UDC Alum – NBA Africa President
A Senegalese native, Amadou Gallo Fall is NBA President of Africa. He oversees the NBA’s grassroots basketball development initiatives and its partnerships with marketing, media and consumer product companies in Africa. Fall has been working in this capacity since January 2010 and is currently based at the NBA Africa office in Johannesburg, South Africa.
Discovered at a basketball camp in Africa by a member of the Peace Corps, Fall went on to play for the University of the District of Columbia, where he played center on the basketball team. The proud Firebird graduated magna cum laude from UDC.
In 1997, Fall put together a Senegal team that won the African Championship. Prior to joining the Mavericks, he worked in Senegal with the Ministry of Youth and Sport.
Before joining the NBA as its vice president of development in Africa, Fall worked with the Dallas Mavericks as their director of player personnel and vice president of international affairs. He also worked in Africa with the NBA’s Basketball Without Borders, a developmental program that goes beyond the sport to encourage education and social responsibility.
Prior to his 12 years with the Mavericks, he worked with the Senegalese Ministry of Youth and Sports and the Senegalese Basketball Federation. The national team he assembled went on to win the 1997 African Championship and participated in the 1998 World Championships in Greece.
He is using his leadership at the NBA to continue to spearhead the effort to increase the popularity of basketball in Africa.
Fall is the founder of SEED (Sports for Education amd Economic Development), a global non-profit organization established in 1998 with the mission of using sport as a vehicle to inspire, empower and support the holistic development of promising African youth, preparing them to become global citizens. To date, SEED has 100 alumni living across 16 countries in North America, Europe and Africa, who without the support of SEED, might have never had the opportunities to acquire the quality of education that they received from SEED, or have the opportunity to further their academic and professional careers abroad. In total, SEED has served more than 2,000 students through its various programs.

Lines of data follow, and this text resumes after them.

(* ===== verification/StoreLogic.v ===== *)
(** * Reasoning about the store

    A partial-correctness logic for the monad of Store.v: [wp m Q d] says that
    when [m], started on the database [d], returns [Ok a], then [Q a] holds of
    the database it leaves; an error is rolled back by [transact], so nothing
    need be said of it.  [wp_step] executes a computation symbolically.  [pres]
    and [safe] are the invariance of a predicate within a transaction and
    across transactions; with a preorder [R d0] for the predicate they say that
    every change follows [R]. *)
From S2P Require Import Prelude Policy Identity Catalog Office Meeting.
From S2P Require Import Deliverable Approval Graph Execution M3 Mvp Protocol Store.

Section logic.
Context `{Environment}.

Definition wp {A} (m : M A) (Q : A → db → Prop) (d : db) : Prop :=
  ∀ w a w', w_db w = d → m w = (Ok a, w') → Q a (w_db w').

Lemma wp_ret {A} (a : A) Q d : Q a d → wp (mret a) Q d.
Proof. intros HQ w b w' <- [= <- <-]. done. Qed.
Lemma wp_throw {A} e (Q : A → db → Prop) d : wp (throw e) Q d.
Proof. by intros w b w' _ [=]. Qed.
Lemma wp_lift {A} (o : outcome StoreError A) Q d : (∀ a, o = Ok a → Q a d) → wp (lift o) Q d.
Proof. intros HQ w b w' <- [= -> <-]. auto. Qed.
Lemma wp_bind {A B} (m : M A) (k : A → M B) Q d :
  wp m (λ a, wp (k a) Q) d → wp (mbind m k) Q d.
Proof.
  intros Hm w b w' Hd E. unfold mbind in E. destruct (m w) as [[a| | |] w1] eqn:Em; try done.
  by apply (Hm w a w1 Hd Em w1 b w').
Qed.
Lemma wp_get Q d : Q d d → wp get Q d.
Proof. intros HQ w b w' <- [= <- <-]. done. Qed.
Lemma wp_modify f Q d : Q tt (f d) → wp (modify f) Q d.
Proof. intros HQ w b w' <- [= <- <-]. done. Qed.
Lemma wp_reject {A} (b : bool) e (k : M A) Q d :
  (b = false → wp k Q d) → wp (reject b with e;; k) Q d.
Proof. destruct b; [intros _; apply wp_throw|auto]. Qed.
Lemma wp_mono {A} (m : M A) (P Q : A → db → Prop) d :
  wp m P d → (∀ a d', P a d' → Q a d') → wp m Q d.
Proof. intros Hm HPQ w a w' Hd E. eauto. Qed.
Lemma wp_conj {A} (m : M A) (P Q : A → db → Prop) d :
  wp m P d → wp m Q d → wp m (λ a d', P a d' ∧ Q a d') d.
Proof. intros HP HQ w a w' Hd E. split; eauto. Qed.

Lemma wp_try {E A} (f : E → StoreError) (o : outcome E A) Q d :
  (∀ a, o = Ok a → Q a d) → wp (try f o) Q d.
Proof. intros HQ. apply wp_lift. intros a Ha%map_err_ok. auto. Qed.
Lemma wp_parse {A} (j : json A) Q d : (∀ a, j = Text a → Q a d) → wp (parse j) Q d.
Proof. intros HQ. apply wp_lift. destruct j; intros ? [=]; subst; auto. Qed.
Lemma wp_required {A} (o : option A) e Q d :
  (∀ a, o = Some a → Q a d) → wp (required o e) Q d.
Proof. intros HQ. apply wp_lift. intros a Ha%ok_or_ok. auto. Qed.
Lemma wp_sql_u64 n Q d : ((n ≤ I64_MAX)%Z → Q tt d) → wp (sql_u64 n) Q d.
Proof. intros HQ. apply wp_reject. intros ?%Z.ltb_ge. apply wp_ret; auto. Qed.
Lemma wp_next_revision n Q d : Q (n + 1)%Z d → wp (next_revision n) Q d.
Proof.
  intros HQ. apply wp_required. unfold checked_add. intros a. case_bool_decide; [|done].
  by intros [= <-].
Qed.

Lemma wp_now Q d : (∀ t, Q t d) → wp now Q d.
Proof. intros HQ w b w' <- [= <- <-]. apply HQ. Qed.
Lemma wp_new_v4 Q d : (∀ u, Q u d) → wp new_v4 Q d.
Proof. intros HQ w b w' <- [= <- <-]. apply HQ. Qed.
Lemma wp_new_id {k} (Q : stable_id k → db → Prop) d : (∀ u, Q u d) → wp new_id Q d.
Proof. intros HQ. apply wp_bind, wp_new_v4. intros u. by apply wp_ret. Qed.
Lemma wp_timestamp Q d : (∀ t, Q t d) → wp timestamp Q d.
Proof.
  intros HQ. apply wp_bind, wp_now. intros t. destruct (_ <? _)%Z; [by apply wp_lift|].
  by apply wp_ret.
Qed.
Lemma wp_now_ms Q d : (∀ t, (0 ≤ t ≤ I64_MAX)%Z → Q t d) → wp now_ms Q d.
Proof.
  intros HQ. apply wp_bind, wp_now. intros t. apply wp_reject. intros E. apply wp_ret, HQ.
  apply orb_false_iff in E as [?%Z.ltb_ge ?%Z.ltb_ge]. lia.
Qed.
Lemma wp_entity_metadata {k} (id : stable_id k) s Q d :
  (∀ m, em_id m = id → Q m d) → wp (entity_metadata id s) Q d.
Proof. intros HQ. apply wp_bind, wp_timestamp. intros t. by apply wp_ret, HQ. Qed.

Lemma wp_insert_event ty p Q d :
  (∀ e, ee_sequence e = Z.of_nat (S (length (d_events d))) → ee_event_type e = ty →
        ee_payload e = p → Q e (put_events d (d_events d ++ [e]))) →
  wp (insert_event ty p) Q d.
Proof.
  intros HQ. apply wp_bind, wp_new_v4. intros u. apply wp_bind, wp_timestamp. intros t.
  apply wp_bind, wp_get, wp_bind, wp_modify, wp_ret. by apply HQ.
Qed.

Lemma wp_for_rows {A} (f : A → M unit) l (I : db → Prop) d :
  (∀ x d, x ∈ l → I d → wp (f x) (λ _, I) d) → I d → wp (for_rows f l) (λ _, I) d.
Proof.
  revert d. induction l as [|x l IH]; intros d Hf Hd; [by apply wp_ret|].
  apply wp_bind. eapply wp_mono; [apply Hf; [left|done]|]. intros [] d' Hd'.
  apply IH; [|done]. intros y d'' Hy. apply Hf. by right.
Qed.

(** With an invariant that speaks of the rows that are left. *)
Lemma wp_for_rows_rest {A} (f : A → M unit) l (I : list A → db → Prop) d :
  (∀ x l d, I (x :: l) d → wp (f x) (λ _, I l) d) → I l d → wp (for_rows f l) (λ _, I []) d.
Proof.
  intros Hf. revert d. induction l as [|x l IH]; intros d Hd; [by apply wp_ret|].
  apply wp_bind. eapply wp_mono; [by apply Hf|]. intros [] d' Hd'. by apply IH.
Qed.

(** ** Statements *)

Lemma wp_update_identity rev c t Q d :
  Q tt (put_identity d {| ct_revision := rev; ct_catalog := Text c; ct_updated_at := t |}) →
  wp (update_identity rev c t) Q d.
Proof. intros HQ. by apply wp_bind, wp_sql_u64; intros _; apply wp_modify. Qed.
Lemma wp_update_m3 rev m3 t Q d :
  Q tt (put_m3 d {| ct_revision := rev; ct_catalog := Text m3; ct_updated_at := t |}) →
  wp (update_m3 rev m3 t) Q d.
Proof. intros HQ. by apply wp_bind, wp_sql_u64; intros _; apply wp_modify. Qed.
Lemma wp_update_graph_row id e t Q d :
  Q tt (put_graphs d (alter (λ _, row_of_execution e t) id (d_graphs d))) →
  wp (update_graph_row id e t) Q d.
Proof. intros HQ. by apply wp_bind, wp_sql_u64; intros _; apply wp_modify. Qed.
Lemma wp_insert_graph_or_ignore e t Q d :
  (d_graphs d !! ge_id e = None →
   Q true (put_graphs d (<[ge_id e := row_of_execution e t]> (d_graphs d)))) →
  Q false d → wp (insert_graph_or_ignore e t) Q d.
Proof.
  intros Ht Hf. apply wp_bind, wp_sql_u64. intros _. apply wp_bind, wp_get.
  case_bool_decide as E; [by apply wp_ret|]. apply wp_bind, wp_modify, wp_ret, Ht.
  by apply eq_None_not_Some.
Qed.
Lemma wp_insert_graph e t Q d :
  (d_graphs d !! ge_id e = None →
   Q tt (put_graphs d (<[ge_id e := row_of_execution e t]> (d_graphs d)))) →
  wp (insert_graph e t) Q d.
Proof.
  intros Ht. apply wp_bind, wp_insert_graph_or_ignore.
  - intros. by apply wp_ret, Ht.
  - apply wp_throw.
Qed.
Lemma wp_insert_node_run run row Q d :
  (d_runs d !! run = None → (1 ≤ nw_attempt row)%Z →
   Q tt (put_runs d (<[run := row]> (d_runs d)))) →
  wp (insert_node_run run row) Q d.
Proof.
  intros HQ. apply wp_bind, wp_sql_u64. intros _. apply wp_bind, wp_get, wp_reject.
  intros ((E & _)%orb_false_iff & E'%Z.ltb_ge)%orb_false_iff. apply wp_modify, HQ; [|done].
  by apply bool_decide_eq_false, eq_None_not_Some in E.
Qed.
Lemma wp_finish_node_run only run t s f Q d :
  (∀ row, d_runs d !! run = Some row → only row = true →
   Q true (put_runs d (<[run := finish_row t s f row]> (d_runs d)))) →
  Q false d → wp (finish_node_run only run t s f) Q d.
Proof.
  intros Ht Hf. apply wp_bind, wp_get. destruct (d_runs d !! run) as [row|] eqn:E; [|by apply wp_ret].
  destruct (only row) eqn:Eo; [|by apply wp_ret]. apply wp_bind, wp_modify, wp_ret. by apply Ht.
Qed.
Lemma wp_insert_output id o t Q d :
  (d_outputs d !! no_run_id o = None → is_Some (d_runs d !! no_run_id o) →
   Q tt (put_outputs d (<[no_run_id o :=
     {| ow_execution_id := id; ow_node_id := no_node_id o; ow_content_hash := no_content_hash o;
        ow_markdown := no_markdown o; ow_created_at := t |}]> (d_outputs d)))) →
  wp (insert_output id o t) Q d.
Proof.
  intros HQ. apply wp_bind, wp_get, wp_reject.
  intros (((E & E')%orb_false_iff & _)%orb_false_iff & _)%orb_false_iff.
  apply bool_decide_eq_false, eq_None_not_Some in E. apply bool_decide_eq_false in E'.
  apply wp_modify, HQ; [done|]. by apply not_eq_None_Some.
Qed.
Lemma wp_insert_approval_or_ignore r t Q d :
  (d_approvals d !! ar_id r = None →
   (∀ id row, d_approvals d !! id = Some row → aw_request_hash row ≠ ar_request_hash r) →
   Q true (put_approvals d (<[ar_id r :=
     {| aw_rowid := S (size (d_approvals d)); aw_request_hash := ar_request_hash r;
        aw_request := Text r; aw_expires_at_ms := ar_expires_at_ms r; aw_decision := None;
        aw_created_at := t; aw_decided_at := None |}]> (d_approvals d)))) →
  Q false d → wp (insert_approval_or_ignore r t) Q d.
Proof.
  intros Ht Hf. apply wp_bind, wp_sql_u64. intros _. apply wp_bind, wp_get.
  destruct (_ || _) eqn:E; [by apply wp_ret|]. apply wp_bind, wp_modify, wp_ret.
  apply orb_false_iff in E as [E Eh]. apply Ht.
  - by apply bool_decide_eq_false, eq_None_not_Some in E.
  - intros id row Hrow. rewrite existsb_false in Eh.
    specialize (Eh (id, row)). rewrite elem_of_map_to_list in Eh.
    specialize (Eh Hrow). by apply bool_decide_eq_false in Eh.
Qed.
Lemma wp_decide_row id decision t Q d :
  (∀ row, d_approvals d !! id = Some row → aw_decision row = None →
   Q true (put_approvals d (<[id := decided_row decision t row]> (d_approvals d)))) →
  Q false d → wp (decide_row id decision t) Q d.
Proof.
  intros Ht Hf. apply wp_bind, wp_get. destruct (d_approvals d !! id) as [row|] eqn:E; [|by apply wp_ret].
  case_bool_decide as Eo; [by apply wp_ret|]. apply wp_bind, wp_modify, wp_ret.
  apply Ht; [done|]. by apply eq_None_not_Some.
Qed.
Lemma wp_insert_grant id t Q d :
  (d_grants d !! id = None → is_Some (d_approvals d !! id) →
   Q tt (put_grants d (<[id := {| gr_issued_at_ms := t; gr_consumed_at_ms := None;
     gr_revoked_at_ms := None; gr_revoked_by := None |}]> (d_grants d)))) →
  wp (insert_grant id t) Q d.
Proof.
  intros HQ. apply wp_bind, wp_sql_u64. intros _. apply wp_bind, wp_get, wp_reject.
  intros (E & E')%orb_false_iff. apply bool_decide_eq_false, eq_None_not_Some in E.
  apply bool_decide_eq_false in E'. apply wp_modify, HQ; [done|]. by apply not_eq_None_Some.
Qed.
Lemma wp_consume_row id t Q d :
  (∀ g, d_grants d !! id = Some g → unspent g = true → (gr_issued_at_ms g ≤ t)%Z →
   Q true (put_grants d (<[id := {| gr_issued_at_ms := gr_issued_at_ms g;
     gr_consumed_at_ms := Some t; gr_revoked_at_ms := None;
     gr_revoked_by := gr_revoked_by g |}]> (d_grants d)))) →
  Q false d → wp (consume_row id t) Q d.
Proof.
  intros Ht Hf. apply wp_bind, wp_sql_u64. intros _. apply wp_bind, wp_get.
  destruct (d_grants d !! id) as [g|] eqn:E; [|by apply wp_ret].
  destruct (unspent g) eqn:Eu; [|by apply wp_ret]. apply wp_reject. intros ?%Z.ltb_ge.
  apply wp_bind, wp_modify, wp_ret. by apply Ht.
Qed.
Lemma wp_revoke_row id at_ by_ Q d :
  (∀ g, d_grants d !! id = Some g → unspent g = true → (gr_issued_at_ms g ≤ at_ g)%Z →
   Q true (put_grants d (<[id := {| gr_issued_at_ms := gr_issued_at_ms g;
     gr_consumed_at_ms := None; gr_revoked_at_ms := Some (at_ g);
     gr_revoked_by := Some by_ |}]> (d_grants d)))) →
  ((∀ g, d_grants d !! id = Some g → unspent g = false) → Q false d) →
  wp (revoke_row id at_ by_) Q d.
Proof.
  intros Ht Hf. apply wp_bind, wp_get.
  destruct (d_grants d !! id) as [g|] eqn:E; [|by apply wp_ret, Hf].
  destruct (unspent g) eqn:Eu; [|apply wp_ret, Hf; by intros ? [= <-]].
  apply wp_bind, wp_sql_u64. intros _. apply wp_reject. intros ?%Z.ltb_ge.
  apply wp_bind, wp_modify, wp_ret. by apply Ht.
Qed.
Lemma wp_insert_plan run plan h Q d :
  (d_plans d !! run = None →
   Q tt (put_plans d (<[run := {| pw_plan := Text plan; pw_hash := h |}]> (d_plans d)))) →
  wp (insert_plan run plan h) Q d.
Proof.
  intros HQ. apply wp_bind, wp_get, wp_reject. intros E%bool_decide_eq_false%eq_None_not_Some.
  by apply wp_modify, HQ.
Qed.
Lemma wp_insert_staged run req t Q d :
  (d_staged d !! run = None → staged_for d req = None →
   Q tt (put_staged d (<[run := {| sw_request_id := req; sw_state := SlAwaitingApproval;
     sw_staged_at_ms := t; sw_finished_at_ms := None; sw_cancel_reason := None |}]>
     (d_staged d)))) →
  wp (insert_staged run req t) Q d.
Proof.
  intros HQ. apply wp_bind, wp_sql_u64. intros _. apply wp_bind, wp_get, wp_reject.
  intros ((E & E')%orb_false_iff & _)%orb_false_iff.
  apply bool_decide_eq_false, eq_None_not_Some in E, E'. by apply wp_modify, HQ.
Qed.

Underpinning Fall’s drive for using sport as a vehicle to access better opportunities is the inspiration which he draws from intellectuals who have gone before him. It is this wisdom that has helped to shape his academic and professional life and inspired him to aspire for greatness not simply for greatness’ sake, but in part to serve as an example to Africa’s youth to help them aim for higher and bolder dreams.
“My story is a testament to the power of sports,” Fall said, “and to sport as a tool for development.”